The Supreme Court’s going to take a close look at the Second Amendment on Wednesday of this week when it hears oral arguments in New York State Rifle & Pistol Association v. Bruen, a case challenging New York’s arbitrary and subjective permitting scheme limiting the right to bear arms to just a chosen few, but the Court touched on the Second Amendment on Monday afternoon as well, as justices heard oral arguments over a new law in Texas allowing average citizens to sue abortion providers if they conduct an abortion after the sixth week of a pregnancy.
It’s been noted by several individuals and groups, including the Firearms Policy Coalition, that the new law could be tweaked to provide an avenue for gun control activists to interfere with the right to keep and bear arms, and Justice Brett Kavanaugh appeared to hone in on that line of reasoning during today’s oral arguments.
Associate Justice Brett Kavanaugh questioned whether the Texas law would allow for states to write similar laws that infringe other constitutional rights, such as gun rights guaranteed by the Second Amendment. A gun-rights group filed a brief supporting the abortion clinics because it fears similarly structured laws would limit its ability to ask courts to block gun restrictions approved in Democratic states.
Kavanaugh cited a hypothetical law that would allow the seller of an AR-15 to be sued for $1 million.

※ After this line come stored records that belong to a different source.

(** * PeTTraC: event bus, observable state, display driver, button sampler,
      battery monitor and render-loop pacing.

    A shallow embedding of the Python sources
    ([event_system.py], [state_manager.py], [config.py],
    [hardware_interface.py], [app.py]) and the properties the system
    specification states about them.

    Conventions of the embedding:
    - Python [int] is [Z]; bit operations are [Z.land], [Z.lor],
      [Z.shiftl], [Z.shiftr]; a numpy [uint8] is a [Z] reduced modulo 256
      after every arithmetic operation;
    - a [dict] with string keys is a [gmap string _];
    - a callable stored in a list or table is an identifier (a [nat]); what
      the callable does when it is invoked is given by a behaviour function
      that is a parameter of the enclosing section;
    - an exception caught by [except Exception] is the outcome [Raised];
    - effects on the outside world (GPIO, SPI, logging, a spawned process)
      are recorded, in program order, in a list. *)

From Stdlib Require Import ZArith List Bool Lia QArith Qcanon.
From stdpp Require Import gmap strings list numbers.

Local Open Scope Z_scope.

(** ** Values, outcomes and the log *)

(** How a call to a Python callable ends. *)
Inductive outcome := Returned | Raised.

(** A callable is known by its identity only. *)
Definition callback := nat.

(** JSON-like values held by the configuration and by event payloads. *)
Inductive value :=
| VNone
| VBool (b : bool)
| VInt (n : Z)
| VFloat (q : Qc)
| VStr (s : string).

Inductive level := DEBUG | INFO | WARNING | ERROR | CRITICAL.

(** The messages handed to [logging]; the formatted text is kept as a
    constructor with the interpolated values as arguments. *)
Inductive log_msg :=
| MsgConfigSaved
| MsgConfigSaveError
| MsgDisplayInitialized (rotation : Z)
| MsgBatteryShutdownLevel (percentage : Z)
| MsgBatteryCritical (percentage : Z)
| MsgBatteryLow (percentage : Z)
| MsgInitiatingShutdown
| MsgShutdownFailed
| MsgVoltageReadError
| MsgPercentageReadError
| MsgChargingReadError.

(** ** config.py *)

Module Config.

Definition section := gmap string value.

(** [DEFAULT_CONFIG] *)
Definition DEFAULT_CONFIG : gmap string section :=
  list_to_map
    [ ("display"%string,
       list_to_map
         [ ("rotation"%string, VInt 0);
           ("brightness"%string, VInt 50);
           ("theme"%string, VStr "default");
           ("update_interval"%string, VFloat 1%Qc) ]);
      ("battery"%string,
       list_to_map
         [ ("low_warning"%string, VInt 20);
           ("critical_warning"%string, VInt 10);
           ("auto_shutdown"%string, VInt 5);
           ("show_percentage"%string, VBool true);
           ("show_voltage"%string, VBool true) ]);
      ("system"%string,
       list_to_map
         [ ("debug_mode"%string, VBool false);
           ("log_level"%string, VStr "INFO");
           ("auto_start"%string, VBool true) ]);
      ("buttons"%string,
       list_to_map
         [ ("key1"%string, VStr "toggle_menu");
           ("key2"%string, VStr "toggle_brightness");
           ("key3"%string, VStr "toggle_theme") ]) ].

(** The [Configuration] object together with the file it persists to:
    [stored] is the content of [config_file] ([None]: no file yet) and
    [writable] tells whether writing the file succeeds; a write that fails
    is taken to leave the file as it was. *)
Record Configuration := mkConfiguration {
  config : gmap string section;
  stored : option (gmap string section);
  writable : bool
}.

(** [Configuration.get(section, key)] with a key. *)
Definition get (c : Configuration) (sec key : string) : option value :=
  match config c !! sec with
  | None => None
  | Some s => s !! key
  end.

(** [Configuration._save_config()]: the result and the log line. *)
Definition _save_config (c : Configuration)
  : bool * Configuration * list (level * log_msg) :=
  if writable c
  then (true, mkConfiguration (config c) (Some (config c)) (writable c),
        [(INFO, MsgConfigSaved)])
  else (false, c, [(ERROR, MsgConfigSaveError)]).

(** [Configuration.set(section, key, value)] *)
Definition set (c : Configuration) (sec key : string) (v : value)
  : bool * Configuration * list (level * log_msg) :=
  let s := default ∅ (config c !! sec) in
  _save_config
    (mkConfiguration (<[sec := <[key := v]> s]> (config c)) (stored c) (writable c)).

End Config.

(** ** event_system.py *)

Module EventSystem.

Record Event := mkEvent {
  event_type : string;
  data : gmap string value;
  handled : bool
}.

(** [Event.__init__]: [data or {}]. *)
Definition Event_init (event_type : string) (data : option (gmap string value)) : Event :=
  mkEvent event_type (default ∅ data) false.

Definition mark_handled (e : Event) : Event :=
  mkEvent (event_type e) (data e) true.

Record EventBus := mkEventBus {
  listeners : gmap string (list callback);
  processed_events : Z;
  debug_mode : bool
}.

Definition EventBus_init : EventBus := mkEventBus ∅ 0 false.

Definition set_listeners (bus : EventBus) (l : gmap string (list callback)) : EventBus :=
  mkEventBus l (processed_events bus) (debug_mode bus).

(** [list.remove(x)]: drops the first occurrence. *)
Fixpoint list_remove (x : callback) (l : list callback) : list callback :=
  match l with
  | [] => []
  | y :: l' => if decide (x = y) then l' else y :: list_remove x l'
  end.

Definition subscribe (bus : EventBus) (event_type : string) (cb : callback) : EventBus :=
  let bus1 :=
    match listeners bus !! event_type with
    | Some _ => bus
    | None => set_listeners bus (<[event_type := []]> (listeners bus))
    end in
  let ls := default [] (listeners bus1 !! event_type) in
  if decide (cb ∈ ls) then bus1
  else set_listeners bus1 (<[event_type := ls ++ [cb]]> (listeners bus1)).

Definition unsubscribe (bus : EventBus) (event_type : string) (cb : callback) : EventBus :=
  match listeners bus !! event_type with
  | Some ls =>
      if decide (cb ∈ ls)
      then set_listeners bus (<[event_type := list_remove cb ls]> (listeners bus))
      else bus
  | None => bus
  end.

(** One invocation of a subscriber by [publish]: which one, how it
    ended ([Raised] is the logged error), and whether the event was marked
    handled when it ended. *)
Record call := mkCall {
  called : callback;
  ended : outcome;
  handled_after : bool
}.

Section Publish.

(** What a subscriber does when it is called with the event: it may
    return or raise, and it may change the bus (subscribe, unsubscribe,
    publish again) and the event object (mark it handled, edit the
    payload). *)
Variable run : callback -> EventBus -> Event -> outcome * EventBus * Event.

Definition count_processed (bus : EventBus) : EventBus :=
  mkEventBus (listeners bus) (processed_events bus + 1) (debug_mode bus).

(** The [for callback in listeners] loop of [publish], over the copied
    list. The third component lists the invocations, in order. *)
Fixpoint dispatch (snapshot : list callback) (bus : EventBus) (event : Event)
  : EventBus * Event * list call :=
  match snapshot with
  | [] => (bus, event, [])
  | cb :: rest =>
      if handled event then dispatch rest bus event
      else
        let '(res, bus1, event1) := run cb bus event in
        let bus2 := match res with
                    | Returned => count_processed bus1
                    | Raised => bus1
                    end in
        let '(bus3, event3, tr) := dispatch rest bus2 event1 in
        (bus3, event3, mkCall cb res (handled event1) :: tr)
  end.

Definition publish (bus : EventBus) (event : Event)
  : EventBus * Event * list call :=
  match listeners bus !! event_type event with
  | Some ls => dispatch ls bus event
  | None => (bus, event, [])
  end.

Definition publish_by_type (bus : EventBus) (event_type : string)
    (data : option (gmap string value)) :=
  publish bus (Event_init event_type data).

(** The copied subscriber list [publish] iterates over. *)
Definition snapshot_of (bus : EventBus) (event : Event) : list callback :=
  default [] (listeners bus !! event_type event).

Definition invoked (r : EventBus * Event * list call) : list callback :=
  map called (snd r).


Lemma dispatch_handled snapshot bus event :
  handled event = true -> dispatch snapshot bus event = (bus, event, []).
Proof.
  intros Hh. induction snapshot as [|cb rest IH]; simpl; [done|].
  by rewrite Hh.
Qed.

Lemma dispatch_prefix snapshot : forall bus event,
  exists k, invoked (dispatch snapshot bus event) = take k snapshot.
Proof.
  induction snapshot as [|cb rest IH]; intros bus event; simpl.
  - by exists 0%nat.
  - destruct (handled event) eqn:Hh.
    + rewrite dispatch_handled; [|done]. by exists 0%nat.
    + destruct (run cb bus event) as [[res bus1] event1].
      set (bus2 := match res with Returned => _ | Raised => _ end).
      destruct (IH bus2 event1) as [k Hk].
      destruct (dispatch rest bus2 event1) as [[bus3 event3] tr].
      exists (S k). unfold invoked in *. simpl in *. by rewrite Hk.
Qed.
(** ["is" + type[0].toUpperCase() + type.slice(1)] *)
Definition predicate_name (type : string) : string :=
  "is" ++ toUpperCase (first type) ++ slice type 1 None.

(** The callback of [Each(types, ...)]. *)
Definition generate (type : string) (_ : nat) (typeh : gmap string member)
    : gmap string member :=
  let typeh := <["_" ++ type := fn_optional type]> typeh in
  let typeh := <[type := fn_required type]> typeh in
  if negb (type === "mixed")
  then <[predicate_name type := fn_predicate type]> typeh
  else typeh.

(** The object [typeh] once the script has run, its properties assigned in
    the order of the source. *)
Definition typeh : gmap string member :=
  let typeh : gmap string member := ∅ in
  let typeh := <["setType" := fn_setType]> typeh in
  let typeh := <["define" := fn_define]> typeh in
  let typeh := <["isCountable" := fn_isCountable]> typeh in
  let typeh := <["isInteger" := fn_isInteger]> typeh in
  let typeh := <["isDouble" := fn_isDouble]> typeh in
  let typeh := <["isNumeric" := fn_isNumeric]> typeh in
  let typeh := <["isLong" := fn_isLong]> typeh in
  let typeh := <["isScalar" := fn_isScalar]> typeh in
  let typeh := <["isInfinite" := fn_isInfinite]> typeh in
  let typeh := Each types generate typeh in
  let typeh := <["toType" := fn_toType]> typeh in
  <["isType" := fn_isType]> typeh.

(** [Object.assign(global, typeh)]: the free identifiers [isInt],
    [isString], [isArray], ... of the hand-written predicates are read from
    the global object, which holds the properties of [typeh]. *)
Definition global : gmap string member := typeh.

(** A call that returns the boolean [b]. *)
Definition boolean (b : bool) : option (completion Value) :=
  Some (Return (VBoolean b)).

(** Go on with the truth value of what a call returned; an error of the
    call goes through, and so does a call outside the model ([None]). *)
Definition on_truth (r : option (completion Value))
    (k : bool -> option (completion Value)) : option (completion Value) :=
  match r with
  | None => None
  | Some (Return v) => k (truthy v)
  | Some (Throw message) => Some (Throw message)
  | Some ThrowTypeError => Some ThrowTypeError
  | Some ThrowReferenceError => Some ThrowReferenceError
  end.

Section Accessors.

(** The host's reading of a string as a number: [StringToNumber] (the
    [ToNumber] of a string) and [parseFloat] on a string. *)
Variable StringToNumber : string -> number.
Variable parseFloat_text : string -> number.

(** [isNaN(obj - parseFloat(obj))]; [None] where [parseFloat(obj)] or
    the subtraction throws a TypeError (a symbol, a BigInt minus a
    number, an object that yields no string or no number). *)
Definition self_minus_parseFloat_isNaN (obj : Value) : option bool :=
  match obj with
  | VUndefined | VNull | VBoolean _ => Some true
  | VNumber x => Some (JSNumber.difference_isNaN x (JSNumber.reparse x))
  | VString s =>
      Some (JSNumber.difference_isNaN (StringToNumber s) (parseFloat_text s))
  | VSymbol | VBigInt _ => None
  | VObject o =>
      match toStringResult o, toNumberResult o with
      | Some text, Some x =>
          Some (JSNumber.difference_isNaN x (parseFloat_text text))
      | _, _ => None
      end
  end.

(** A call [f(obj)] of a member whose body names no global of the
    library.  [None]: the call is outside the model ([setType] and
    [define] take other arguments). *)
Definition call0 (f : member) (obj : Value) : option (completion Value) :=
  match f with
  | fn_optional type => Some (define ("?" ++ type) obj)
  | fn_required type => Some (define type obj)
  | fn_predicate type => Some (on_return VBoolean (typeMatches type obj))
  | fn_isScalar =>
      (* typeMatches("string|bool", obj) ||
         typeof obj === "number" && isFinite(obj) *)
      Some (on_return VBoolean
              (matched <- typeMatches "string|bool" obj ;;
               if matched then Return true
               else if typeof obj === "number" then isFinite obj
               else Return false))
  | fn_isInfinite => boolean (is_infinity false obj || is_infinity true obj)
  | fn_toType => Some (on_return VString (toType obj))
  | fn_isType => Some (Return (VString (isType obj)))
  | _ => None
  end.

Definition global0 (name : string) (obj : Value) : option (completion Value) :=
  match global !! name with
  | Some f => call0 f obj
  | None => None
  end.

(** [isInteger] and [isDouble] call the globals [isInt] and [isFloat]. *)
Definition call1 (f : member) (obj : Value) : option (completion Value) :=
  match f with
  | fn_isInteger => global0 "isInt" obj
  | fn_isDouble => global0 "isFloat" obj
  | _ => call0 f obj
  end.

Definition global1 (name : string) (obj : Value) : option (completion Value) :=
  match global !! name with
  | Some f => call1 f obj
  | None => None
  end.

(** [isCountable], [isNumeric] and [isLong] call globals that may call
    globals in turn. *)
Definition call2 (f : member) (obj : Value) : option (completion Value) :=
  match f with
  | fn_isCountable =>
      (* isArray(obj) || obj instanceof Map || obj instanceof Set ||
         (obj != null && isObject(obj) && isInteger(obj.length)) *)
      on_truth (global1 "isArray" obj) (fun array =>
        if array then boolean true
        else if instanceof_Map_or_Set obj then boolean true
        else if nullish obj then boolean false
        else on_truth (global1 "isObject" obj) (fun object =>
               if object then global1 "isInteger" (get_length obj)
               else boolean false))
  | fn_isNumeric =>
      (* (isInt(obj) || isString(obj)) && !isNaN(obj - parseFloat(obj)) *)
      let difference :=
        match self_minus_parseFloat_isNaN obj with
        | Some nan => boolean (negb nan)
        | None => Some ThrowTypeError
        end in
      on_truth (global1 "isInt" obj) (fun int =>
        if int then difference
        else on_truth (global1 "isString" obj) (fun str =>
               if str then difference else boolean false))
  | fn_isLong =>
      (* isInteger(obj) && Number.isInteger(obj) *)
      on_truth (global1 "isInteger" obj) (fun integer =>
        if integer then boolean (Number_isInteger obj) else boolean false)
  | _ => call1 f obj
  end.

The attorney representing Texas in the case brought by abortion providers acknowledged that possibility, saying the state’s position “does not turn on the nature of the right.” In those cases, Texas Solicitor General Judd E. Stone said those who might face restrictions because of any such state laws could turn to Congress for new federal laws to protect their rights or for additional avenues to get into federal court.
I don’t know about you, but the argument that gun owners could rely on Congress for greater protections isn’t exactly reassuring to me, given that the House and Senate can’t even pass uncontroversial bills like continued funding for transportation and highways without threats of a government shutdown and calls from Democrats to nuke the filibuster.
And while Kavanaugh’s hypothetical focused on AR-15s, there’s no reason why lawmakers in a state like California, with an anti-gun supermajority in the legislature, couldn’t try to impose a Texas-style law allowing civil suits to be brought against anyone who sells a semi-automatic firearm or even a handgun.
We’ve actually seen something akin to the Texas law put in place in New York. In fact, that law allowing citizens to sue gun makers and sellers for violating the state’s public nuisance law was signed by former Gov. Andrew Cuomo before Texas Gov. Greg Abbott signed the abortion bill now facing Supreme Court scrutiny. To the best of my knowledge we haven’t seen any lawsuits filed on the basis of the new law in New York, but whatever decision the Supreme Court reaches with the Texas abortion law could end up having an impact on the legality of New York’s anti-gun measure if and when it does face its own court challenge.
Given the speed with which the Supreme Court has taken up the Texas law, we might not have too long to wait before we learn what the Court has to say here. I wouldn’t be surprised if the Court ultimately strikes down the law in question; not because the conservative wing of the Court has suddenly embraced the Roe v. Wade decision that found a right to an abortion in a penumbra formed by emanations of the Bill of Rights, but because of the unintended consequences to the enumerated rights that have been added to our Constitution since it was originally ratified in 1787. If a majority of the Court wants to weigh in on abortion, a case out of Mississippi that the justices will hear in early December would be a much better vehicle than upholding the Texas law and empowering anti-gun activists to use the civil court system to shut down access to our Second Amendment rights.